Los populares mantienen una posición de ventaja como primera fuerza política en los territorios en los cuales se han celebrado comicios autonómicos, pero eso no garantiza lograr en solitario el gobierno de España. En ese futuro poco aportarán a los de Feijoó el País Vasco y Cataluña, pues hace tiempo que su posición en estas comunidades es sencillamente liliputiense.

Los ‘estrategas’ que ocupan los despachos de Génova carecen de la suficiente ingeniosidad – cítese el pecado, pero no los ‘pecadores’ - para conducir a su líder Núñez Feijoó a Moncloa. Cuando prima exhibir lealtades para no ‘caerse’ de las listas electorales o de las prebendas, la frase más socorrida es la de ‘Ángel sí señor’.

Fernández Mañueco ha esbozado gestos positivos en la composición de las candidaturas a procuradores en las Cortes de Castilla y León. Muchos votantes populares están ahítos de votar con la pinza en la nariz a esas ‘vacas sagradas’ que ya lo han sido todo y están más vistos que las aventuras de ‘El Capitán Trueno’. Los brotes verdes de Mañueco deberían tener algún reflejo positivo en las urnas.

Pero el PP de Castilla y León no debe embriagarse de éxito al creer a pies juntillas un triunfo por adelantado. Los populares no deben adormecerse en la ficción. Las elecciones autonómicas no son una película del ‘Festival Pucela Fantástica’.

Sánchez se cree pontificalmente infalible. Su aura de estratega es solo vaho. Por la olla a presión del sanchismo sale desaforado el vapor y silba peligroso. El socialismo se está abrasando en el perolo y de los destinos de ese PSOE sanchista no se va a poder aprovechar ni el ‘socarrat’.

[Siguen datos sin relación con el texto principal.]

Lemma extract3 r q pre vs rest : req_range q -> bin_ok cs vs ->
  mapped_file r = pre ++ bin_bytes cs vs ++ rest -> mmap_offset r = len pre ->
  (let! q := extract_field r (attr cs (obj_id_field ip) one) off_obj_id_int q in
   let! q := extract_field r (attr cs (real_time_field ip) one) off_real_time q in
   extract_field r (attr cs (obj_size_field ip) csize) off_obj_size q) = Ok (fill3 vs q).
Proof.
  intros Hq Hok Hf Ho.
  assert (H1 := fun v => poke_obj_id q v Hq). rewrite (extract_set r q pre vs rest _ _ _ set_req_obj_id H1 Hok Hf Ho). cbn [rbind].
  set (q1 := if has_field cs (obj_id_field ip) then _ else q).
  assert (Hq1 : req_range q1) by (apply put_range; auto using range_set_id).
  rewrite (extract_set r q1 pre vs rest _ _ _ set_req_real_time (fun v => poke_real_time q1 v Hq1) Hok Hf Ho). cbn [rbind].
  set (q2 := if has_field cs (real_time_field ip) then _ else q1).
  assert (Hq2 : req_range q2) by (apply put_range; auto using range_set_time).
  by rewrite (extract_set r q2 pre vs rest _ _ _ set_req_obj_size (fun v => poke_obj_size q2 v Hq2) Hok Hf Ho).
Qed.

Definition set_extra1 (v : Z) (q : request) : request :=
  mk_request (req_real_time q) (req_obj_id_int q) (req_obj_size q) (i64 v) (req_extra_field2 q)
    (req_cache_obj q) (req_hv q) (req_ttl q) (req_op q) (req_valid q).
Definition set_extra2 (v : Z) (q : request) : request :=
  mk_request (req_real_time q) (req_obj_id_int q) (req_obj_size q) (req_extra_field1 q) (i64 v)
    (req_cache_obj q) (req_hv q) (req_ttl q) (req_op q) (req_valid q).

Lemma bin_fill_put vs q :
  bin_fill ip cs vs q =
  (let put want set_ q := if has_field cs want then set_ (value vs want) q else q in
   put (ip_extra_field2 ip) set_extra2 (put (ip_extra_field1 ip) set_extra1
     (fill3 vs (set_req_valid true (set_req_hv 0 q))))).
Proof.
  unfold bin_fill, fill3. cbv zeta.
  destruct (has_field cs (real_time_field ip)), (has_field cs (obj_id_field ip)), (has_field cs (obj_size_field ip)),
    (has_field cs (ip_extra_field1 ip)), (has_field cs (ip_extra_field2 ip)); reflexivity.
Qed.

El presidente socialista se ha jactado internacionalmente que su figura era el muro de contención de la ultraderecha de Abascal. Es otra patraña. Sánchez no es barrera de Vox, sino su impulsor como la levadura del pan nuestro de cada día. El Partido Popular no medra, o crece poco. El caballo que entrará en la Troya socialista se sustentará en las ruedas de Abascal. Sin Vox no ‘caerá’ el fortín de Moncloa.

Sánchez está abocado a una derrota electoral casi segura -afirmación con toda cautela, pues nadie puede ser augur del futuro- si se mantienen las tendencias actuales del voto, en Extremadura y Aragón ya confirmadas. El PP en soledad no alcanzará mayoría absoluta alguna en unos comicios generales.

Es Vox el que ensancha el ‘bloque’ de las derechas y no el Partido Popular. Sánchez acaba de agrandar a Vox en la cita de Aragón, con esa oportunista naturalización de inmigrantes irregulares y con la ‘Ley de nietos’ de los exiliados de la II República. PP y Vox son una pareja mal avenida, pero si no se hacen una carantoña con candoroso beso en la mejilla, Sánchez no saldrá de Moncloa. El presidente cree que su sillón está bien amarrado a la solera monclovita. Mentira podrida, la soldadura es de calamina como las del AVE Madrid-Málaga.